In May, Freddie Mac reported its second net loss in three quarters, while Fannie Mae’s net profits fell by $752 million in the first quarter of 2016 compared with the same period in 2015.
Lawmakers and federal regulators warned about this scenario. As a part of the government control that the two mortgage companies consented to in the wake of the 2008 financial crisis, the two GSEs now send their profits to the U.S. Treasury. Policymakers want to avoid another infusion of government cash into the GSEs if profits continue to slip. This was underscored by Federal Housing Finance Agency Director Mel Watt in a February speech, in which he warned that risks related to government conservatorship of the GSEs will only rise as the relationship continues.
“I have been clear that conservatorship is not a desirable end state and that Congress needs to tackle the important work of housing finance reform,” Watt said in his speech to the Bipartisan Policy Center. “However, because of the intricacies of our housing finance system and the extremely high stakes for the housing finance market and for the economy as a whole if reform is not done right, I continue to hope that Congress can engage in the work of thoughtful housing finance reform before we reach a crisis of investor confidence or a crisis of any other kind.”
But don’t expect Congress to move this year on new GSE reform efforts. Four senators over the last week separately told Morning Consult that the chances for any such action are dim.
“I think, really, you’re looking at January to begin” the GSE reform efforts, Sen. Bob Corker (R-Tenn.) said Tuesday, adding that there might be “very small” work done between now and the beginning of a new Congress to set the stage for GSE legislation.
Referring to the recent poor performance of Fannie and Freddie, he said, “I don’t think that this last episode generated any additional interest other than what was already there.”
Corker, along with Sen. Mark Warner (D-Va.), led an effort in the last Congress to advance legislation that would put Fannie and Freddie back in private hands and avoid future federal bailouts of the two institutions.
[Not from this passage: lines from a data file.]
Lemma newServiceState_again requestId a s : newServiceState requestId a (newServiceState requestId a s) = newServiceState requestId a s.
Proof.
  unfold newServiceState. destruct (requestId =? _); [|destruct (requestId =? _); [|destruct (requestId =? _)] ]; destruct a; try reflexivity.
  - unfold ProcessDataRegStateResult, setDataRadioTechnology. cbn. destruct (rat =? RADIO_TECH_LTE_CA) eqn:E; [|by repeat case_match].
    apply Z.eqb_eq in E as ->. reflexivity.
  - unfold ProcessDataRegStateResult14, ProcessDataRegStateResult, setDataRadioTechnology. cbn.
    destruct (rat =? RADIO_TECH_LTE_CA) eqn:E; [|by repeat case_match]. apply Z.eqb_eq in E as ->. reflexivity.
Qed.
Lemma net_messages_same s : net_messages s s = [].
Proof.
  unfold net_messages, view_equal. rewrite !Z.eqb_refl, !eqb_reflx, bool_decide_eq_true_2 by done. reflexivity.
Qed.

(** what else the states of the context are after a broadcast *)
Lemma ProcessNetworkServiceState_told requestId a c :
  let new := newServiceState requestId a (mServiceState c) in
  ∃ c', ProcessNetworkServiceState requestId a c = Ok c' ∧ told (net_messages (mServiceState c) new) c c' ∧
    mServiceState c' = new ∧ modemState c' = modemState c ∧ m_RadioState c' = m_RadioState c.
Proof.
  intros new. unfold ProcessNetworkServiceState. fold new.
  assert (changes requestId (mServiceState c) new = _) as -> by apply changes_view. fold new. clearbody new. cbv beta iota. unfold net_messages.
  destruct (broadcast_if_told (negb (mVoiceRegState (mServiceState c) =? mVoiceRegState new))
    MSG_SYSTEM_VOICE_REGISTRTION_STATE_CHANGED (Some [mVoiceRegState new]) c) as (c1 & -> & H1 & M1 & R1 & _).
  cbn [mbind res_bind].
  destruct (broadcast_if_told (negb (mDataRegState (mServiceState c) =? mDataRegState new))
    MSG_SYSTEM_DATA_REGISTRTION_STATE_CHANGED (Some [mDataRegState new]) c1) as (c2 & -> & H2 & M2 & R2 & _).
  cbn [mbind res_bind].
  destruct (broadcast_if_told (negb (view_equal (mServiceState c) new)) MSG_SYSTEM_SERVICE_TATE_CHANGED None c2)
    as (c3 & -> & H3 & M3 & R3 & _).
  cbn [mbind res_bind]. eexists. split; [done|]. split; [|cbn; by rewrite M3, M2, M1, R3, R2, R1].
  rewrite <- (app_nil_r (_ ++ _ ++ _)). eapply told_app; [|by apply (told_same c3)].
  eapply told_app; [exact H1|]. by eapply told_app.
Qed.

(** what services learn about modem and registration.  A change of the modem state is told to every service, with a
    reset when the modem goes offline, and a repeated state is not; a successful answer to a network request tells every
    service the new voice and data registration states exactly when they differ from the stored ones, and a change of
    service exactly when the part of the state services look at differs, in this order; afterwards the context holds the
    new state, the services and the history are otherwise as before, and the same answer again tells nothing. *)
Theorem state_broadcasts (c : Context) (state requestId : Z) (a : NetAnswer) (Hreq : requestId ∈ network_requests) :
  (∃ c', OnModemStateChanged state c = Ok c' ∧ told (modem_messages (modemState c) state) c c' ∧ modemState c' = state ∧
     mServiceState c' = mServiceState c) ∧
  (∃ c', ProcessSolicitedResponse (AnswerNet requestId a) c = Ok c' ∧
     mServiceState c' = newServiceState requestId a (mServiceState c) ∧
     told (net_messages (mServiceState c) (mServiceState c')) c c' ∧ modemState c' = modemState c ∧
     ∃ c'', ProcessSolicitedResponse (AnswerNet requestId a) c' = Ok c'' ∧ told [] c' c'' ∧ mServiceState c'' = mServiceState c').
Proof.
  split.
  - unfold OnModemStateChanged, modem_messages. destruct (modemState c =? state) eqn:E.
    + exists (set_modem state c). split; [done|]. split; [by apply told_same|done].
    + destruct (broadcast_told MSG_SYSTEM_MODEM_STATE_CHANGED (Some [state]) (set_modem state c)) as (c1 & -> & H1 & M1 & _ & _ & S1).
      cbn [mbind res_bind].
      destruct (broadcast_if_told ((modemState c =? MS_ONLINE) && negb (state =? MS_ONLINE)) MSG_SYSTEM_RESET None c1)
        as (c2 & -> & H2 & M2 & _ & _ & S2).
      exists c2. split; [done|]. split; [|by rewrite M2, M1, S2, S1]. change (?x :: ?l) with ([x] ++ l). eapply told_app; [exact H1|exact H2].
  - unfold ProcessSolicitedResponse. unfold network_requests in Hreq. rewrite !decide_True by done.
    destruct (ProcessNetworkServiceState_told requestId a c) as (c1 & E1 & H1 & S1 & M1 & _).
    destruct (ProcessNetworkServiceState_told requestId a c1) as (c2 & E2 & H2 & S2 & _).
    rewrite S1, newServiceState_again in S2, H2. rewrite net_messages_same in H2.
    exists c1. split; [exact E1|]. split; [exact S1|]. split; [by rewrite S1|]. split; [exact M1|].
    exists c2. rewrite decide_True by done. split; [exact E2|]. split; [exact H2|by rewrite S1].
Qed.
The measure got a hearing in the Senate Banking Committee but never made it to the floor.
“We’re going to be back at it,” Warner told Morning Consult on Tuesday. “I don’t think anything is going to happen, probably, before the election.”
“The thing that’s so frustrating to me is that if the taxpayers have to come in and support one of these GSEs one more time, and this sleeping entity that has not been reformed, taxpayers are going to rightfully say, ‘Why didn’t you get this fixed?'” he added.
The leadership of the Senate Banking Committee also isn’t convinced there will be action in 2016. Chairman Richard Shelby (R-Ala.) said that in the last two years the Obama administration hasn’t brought up GSE reform as a priority.
“I’m sure that we won’t do anything this year, and I’m not sure that the administration wants to do anything,” Shelby told reporters last week.
Shelby’s counterpart on the committee, Sen. Sherrod Brown (D-Ohio), blamed the lack of impetus on the banking panel’s general inaction, a common source of Democratic complaints in this Congress.
“The Banking Committee has been pretty dormant,” Brown said. “We’ve not moved on housing. We’ve not moved on much of anything.”
Fawn Johnson contributed.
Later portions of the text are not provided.